— Ты уверена, что хочешь туда пойти?

Раны на руках Линетты наконец-то зажили настолько, чтобы на них не требовалось накладывать новую повязку, и теперь, когда Ингвар снял старую, девушка усиленно разрабатывала запястья. Хотя присмотревшись, пятна загрубевшей кожи все еще можно было заметить, волшебное мурлыкание демона-кота делало свое дело.

Была надежда, что в скором времени от шрамов, обезображивающих ее руки, не останется и следа.

Со шрамом на душе, увы, справляться тяжелее.

— А что? — шутливо прищурилась принцесса, — Ты стесняешься появиться в моем обществе?

Против её воли ехидный ответ прозвучал откровенно игриво. Её ранение до сих пор делало болезненной нагрузку на руки, что лишало их многих приятных возможностей и в частности, так и не позволяло им перейти к долгожданной обоими супружеской близости. Но Ингвар не был бы собой, если бы упускал возможность поддразнить её. Вот и сейчас, стоило дуновению воздуха похолодить взопревшие под бинтами запястья, как пальцы мужчины мягко прошлись по освобожденной коже, лаская и чуть щекоча.

И Линетта мгновенно почувствовала, как приятная дрожь пробежала по всему её телу. Как будто все её женское естество вопрошало: «Ну когда же? Когда?».
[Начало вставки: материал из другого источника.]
(** * kivy_garden.graph: tick generation, axis transforms and label layout

    A shallow embedding of the numeric core of
    [src/kivy_garden/graph/__init__.py]:

    - [Graph._get_ticks]      (tick generator),
    - [Plot.x_px], [Plot.unproject], [Graph.to_data]  (axis transforms),
    - [Graph._update_labels]  (label layout and overlap fallback),

    and of the drawing code built on it:

    - [Plot.get_px_bounds], [Plot.iterate_points], [Graph.collide_plot],
    - the meshes of [MeshLinePlot], [MeshStemPlot], [HBar], [VBar] and
      [BarPlot], [BarPlot.update_bar_width],
      [LineAndMarkerPlot.simplify_points], the markers of
      [LineAndMarkerPlot],
    - [Graph._update_ticks], [Graph._update_plots], the secondary axes,
      [Graph._redraw_x], [Graph._redraw_y], [Graph._redraw_all] and
      [Graph._redraw_size].

    Numbers.  Python floats and ints are idealised as exact rationals [Q];
    [==] on numbers is [Qeq].  [math.floor], [math.ceil] and [int] are
    [Qfloor], [Qceiling] and truncation towards zero.  The transcendental
    functions are not rational-valued, so [math.log10] and the float power
    [10 ** x] are parameters ([log10r], [pow10r]) of the embedding; the
    domain check of [math.log10] and the zero check of [/] are modelled,
    as is the bound check of list item assignment.  The [while True] loop
    of the log branch runs on a bound [fuel] on its iterations.

    Rounding.  Over [Q] no operation rounds: the embedding is the program
    on the calls none of whose float operations rounds, and a statement that
    depends on exact arithmetic says so.  The module [F64] has the linear
    tick generator and the pixel transform on binary64 numbers; its runs
    show calls that round and what the rounding changes. *)

From Stdlib Require Import ZArith QArith Qround Qabs Lia Lqa Bool String.
From Stdlib Require Import Sorted Permutation SetoidList DecimalString.
From Stdlib Require Floats Uint63.
From stdpp Require Import base list.
Import ListNotations.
— А что, похоже? — ухмыльнулся кесер.

Впрочем, он почти сразу же стал серьезным. Хоть и не прекращал он ласкать нежный шелк её кожи, в голосе мужчины звучало лишь искреннее беспокойство:

— Просто я подумал, что тебе это может быть неприятно. Когда человек умирает в огне, это страшно. Я знаю.

— Охотно верю, — откликнулась Линетта, — Но кем я буду, если теперь, после всей этой истории, струшу и не решусь увидеть все до конца?

— Ты вправе струсить, — не согласился Ингвар, — От женщины не требуется быть отважной и не дрогнув смотреть на страдания и смерть. Встречать их — обязанность мужчин.

— От женщины не требуется. Но требуется от принцессы.

Она замолчала, прикрыв глаза и наслаждаясь ощущениями. Присев на подлокотник её диванчика, Ингвар мягко массировал её руки, — аккуратно, чтобы не потревожить едва зажившие раны. Под его прикосновением Линетта ощущала себя особенно хрупкой. Казалось ей, что стоит ему приложить немного усилия, и её тонкие кости сломаются в его привыкших к мечу и убийству руках.

Но откуда-то она точно знала, что он будет с ней осторожен.

— Госпожа, ваше платье готово, — нарушил идиллию голос служанки.

Пока Линетта миловалась с мужем, демон-паучиха нечеловечески быстрыми стежками шила для неё наряд, на котором принцесса должна будет появиться на казни хеленда Ар’Бранда.

На казни человека, которого некогда звала другом.

Само платье было подчеркнуто сдержанным, закрытым. Оно надежно скрывало плечи и грудь, хотя все еще подчеркивало талию. Умеренно-пышный подол расширялся книзу, как пирамидка, а по краям черный шелк сменялся темно-багряной бахромой. Украшения на этот раз Линетта предпочла свести к минимуму, ограничившись парой золотых сережек.

Все-таки казнь не была для неё праздником.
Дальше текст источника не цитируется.